Traditional and Roth IRA Basics

Posted by Emily Tafua on Jun 13, 2014 10:13:00 AM

traditional IRA vs. Roth IRAWe recently held our annual 401(k) meeting where our investments administrator came to our firm and gave us a presentation on the state of our 401(k). In addition to that information, he answered questions we had about our account or investing. Our investment administrator, explained the differences between the two types of IRA’s, and what we should consider when choosing which retirement account is right for us. 

Let us first cover the basics.
 

Traditional and Roth IRA Basics 

The prospect of retirement is an exciting one; however, for several people, the future and retirement may be clouded with uncertainty, worry, and concern. Now is the time to start preparing and ensuring that your financial future is secure.

There are many options to explore when preparing for retirement. Today let’s address two of those options, namely Traditional and Roth Individual Retirement Accounts (IRA’s). What are the differences between these two types of retirement accounts and which option is best for you?
 

Traditional Individual Retirement Accounts

Q: Who Can Contribute?
A: You can contribute if you (or your spouse, if filing jointly) have earned income/taxable compensation, but not after you are age 70 ½ or older. 

Q: Are my contributions tax deductible?
A: You can deduct your contributions if you qualify. Your deduction may be limited if you or your spouse are covered by a retirement plan at work and your income exceeds certain levels (Click on this link for income level thresholds IRA Deductibility Rules).  Your deduction is allowed in full if neither you nor your spouse is covered by a retirement plan at work. 
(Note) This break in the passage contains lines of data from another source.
(** * kozo: the circular-buffer queue and the three-state Optional

    A shallow embedding of [pkg/queue] (the [Queue] type, a mutex-guarded
    ring buffer with doubling growth) and of [optional/optional.go] (the
    [Optional] wrapper and its JSON hooks), followed by the properties the
    specification states about them.

    Conventions.
    - Go's [int] is a 64-bit two's-complement integer: it is a [Z] and
      every arithmetic operation wraps explicitly ([GoInt.wrap]).
    - A slice is a [list]; indexing out of range and [make] with a negative
      length panic.  A panic (and any other abnormal end of a call) is
      [None]; a call that returns is [Some].  Memory does not run out:
      [make] fails on a negative length only.
    - A pointer [*T] is an [option T], [None] for [nil].
    - [sync.Mutex] is a boolean, [true] while held. *)

From Stdlib Require Import Strings.Byte.
From stdpp Require Import base numbers option list strings.

Local Open Scope Z_scope.

(** ** Go's [int] *)

Module GoInt.

Definition min_int : Z := - 2 ^ 63.
Definition max_int : Z := 2 ^ 63 - 1.

Definition in_range (z : Z) : Prop := min_int ≤ z ≤ max_int.

(** Two's-complement reduction of a mathematical integer to 64 bits. *)
Definition wrap (z : Z) : Z := (z + 2 ^ 63) `mod` 2 ^ 64 - 2 ^ 63.

Definition add (a b : Z) : Z := wrap (a + b).
Definition sub (a b : Z) : Z := wrap (a - b).
Definition mul (a b : Z) : Z := wrap (a * b).

(** [a % b]: truncated remainder; a zero divisor panics. *)
Definition rem (a b : Z) : option Z :=
  if decide (b = 0) then None else Some (wrap (a `rem` b)).

End GoInt.

(** ** Slices *)

Section Slice.
Context {T : Type} (zero : T).

(** [len(s)] *)
Definition len (s : list T) : Z := Z.of_nat (length s).

(** [make([]T, n)]: [n] zero values; panics when [n] is negative. *)
Definition make (n : Z) : option (list T) :=
  if decide (n < 0) then None else Some (replicate (Z.to_nat n) zero).

(** [s[i]] as an expression: panics out of range. *)
Definition index (s : list T) (i : Z) : option T :=
  if decide (0 ≤ i) then s !! Z.to_nat i else None.

(** [s[i] = v]: panics out of range. *)
Definition store (s : list T) (i : Z) (v : T) : option (list T) :=
  if decide (0 ≤ i < len s) then Some (<[Z.to_nat i := v]> s) else None.

End Slice.

(** ** The queue *)

Record Queue (T : Type) : Type := mkQueue {
  mu : bool;
  data : list T;
  head : Z;
  tail : Z;
  count : Z
}.
Arguments mkQueue {T}.
Arguments mu {T}.
Arguments data {T}.
Arguments head {T}.
Arguments tail {T}.
Arguments count {T}.

Section Queue.
Context {T : Type} (zero : T).
Local Abbreviation Queue := (Queue T).

Definition set_mu (b : bool) (q : Queue) : Queue :=
  mkQueue b (data q) (head q) (tail q) (count q).
Definition set_data (d : list T) (q : Queue) : Queue :=
  mkQueue (mu q) d (head q) (tail q) (count q).
Definition set_head (h : Z) (q : Queue) : Queue :=
  mkQueue (mu q) (data q) h (tail q) (count q).
Definition set_tail (t : Z) (q : Queue) : Queue :=
  mkQueue (mu q) (data q) (head q) t (count q).
Definition set_count (c : Z) (q : Queue) : Queue :=
  mkQueue (mu q) (data q) (head q) (tail q) c.

(** [q.mu.Lock()]: a sequential caller that finds the mutex held never
    gets it (the runtime aborts: all goroutines are asleep). *)
Definition Lock (q : Queue) : option Queue :=
  if mu q then None else Some (set_mu true q).

(** [q.mu.Unlock()] *)
Definition Unlock (q : Queue) : Queue := set_mu false q.

(** [q.mu.Lock(); defer q.mu.Unlock(); body] *)
Definition locked {R : Type} (body : Queue → option (R * Queue))
    (q : Queue) : option (R * Queue) :=
  q ← Lock q;
  '(r, q) ← body q;
  Some (r, Unlock q).

(** [New]: a zero [Queue] but for a buffer of two slots. *)
Definition New : option Queue :=
  d ← make zero 2;
  Some (mkQueue false d 0 0 0).

Definition NewWithCapacity (capacity : Z) : option Queue :=
  let capacity := if decide (capacity < 1) then 1 else capacity in
  d ← make zero capacity;
  Some (mkQueue false d 0 0 0).

(** The loop of [resize], entered at [i] with [n] iterations to go:
    [newData[i] = q.data[(q.head+i) % len(q.data)]]. *)
Fixpoint resize_loop (q : Queue) (n : nat) (i : Z) (newData : list T)
    : option (list T) :=
  match n with
  | O => Some newData
  | S n =>
      j ← GoInt.rem (GoInt.add (head q) i) (len (data q));
      x ← index (data q) j;
      newData ← store newData i x;
      resize_loop q n (GoInt.add i 1) newData
  end.

(** [resize]; runs with the lock held. *)
Definition resize (q : Queue) : option Queue :=
  let newCap := GoInt.mul (len (data q)) 2 in
  let newCap := if decide (newCap = 0) then 1 else newCap in
  newData ← make zero newCap;
  newData ← resize_loop q (Z.to_nat (count q)) 0 newData;
  let q := set_data newData q in
  let q := set_head 0 q in
  Some (set_tail (count q) q).

(** The body of [Enqueue], between [Lock] and the deferred [Unlock]. *)
Definition enqueue_cs (v : T) (q : Queue) : option (unit * Queue) :=
  q ← (if decide (count q = len (data q)) then resize q else Some q);
  d ← store (data q) (tail q) v;
  let q := set_data d q in
  t ← GoInt.rem (GoInt.add (tail q) 1) (len (data q));
  let q := set_tail t q in
  Some (tt, set_count (GoInt.add (count q) 1) q).

Definition Enqueue (v : T) : Queue → option (unit * Queue) :=
  locked (enqueue_cs v).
Q: How much can I contribute?
A: The most you can contribute to all of your traditional and Roth IRA’s is the smaller of: 1) $5,500 (for 2013 and 2014); 2) $6,500 if you’re age 50 or older by the end of the year; or 3) your taxable compensation for the year.

Q: When can I withdraw my money?
A: You can withdraw money at any time, but if you take a withdrawal before turning 59 1/2, there are likely to be significant penalties.  There are exceptions to the penalties, but be careful.

Q: Do I have to take required minimum distributions from my IRA?
A: Yes, you must start taking distributions by April 1 of the following year in which you turn age 70 ½ and by December 31 of subsequent years.

Q: Are my withdrawals and distributions taxable?
A: Any deductible contributions and earnings you withdraw or that are distributed from your traditional IRA are taxable as ordinary income. Also, if you are under age 59 ½ you may have to pay an additional 10 percent tax for early withdrawals unless you qualify for an exception.  California has a corresponding 2.5 percent penalty tax as well.
 

Roth Individual Retirement Accounts

Q: Who Can Contribute?
A: You can contribute at any age if you or your spouse has earned income/taxable compensation and your modified adjusted gross income is below specific amounts.

Q: Are my contributions tax deductible?
A: No, your contributions are not tax deductible. 

Q: How much can I contribute?
A:
The most you can contribute to all of your traditional and Roth IRA’s combined is the smaller of 1) $5,500 (for 2013 and 2014); 2) $6,500 if you’re age 50 or older by the end of the year; or 3) your taxable compensation for the year. 

Q: When can I withdraw my money?
A: You can withdraw money at any time, but like a traditional IRA there may be penalties if withdrawn early.

Q: Do I have to take required minimum distributions from my IRA?
A: No, you are not required to if you are the original owner of the account.

Q: Are my withdrawals and distributions taxable?
A: No, your withdrawals and distributions are not taxable. If you are under 59 1/2, you may also have to pay an additional 10% tax for early withdrawal unless you qualify for an exception.
 

Which retirement account is right for me?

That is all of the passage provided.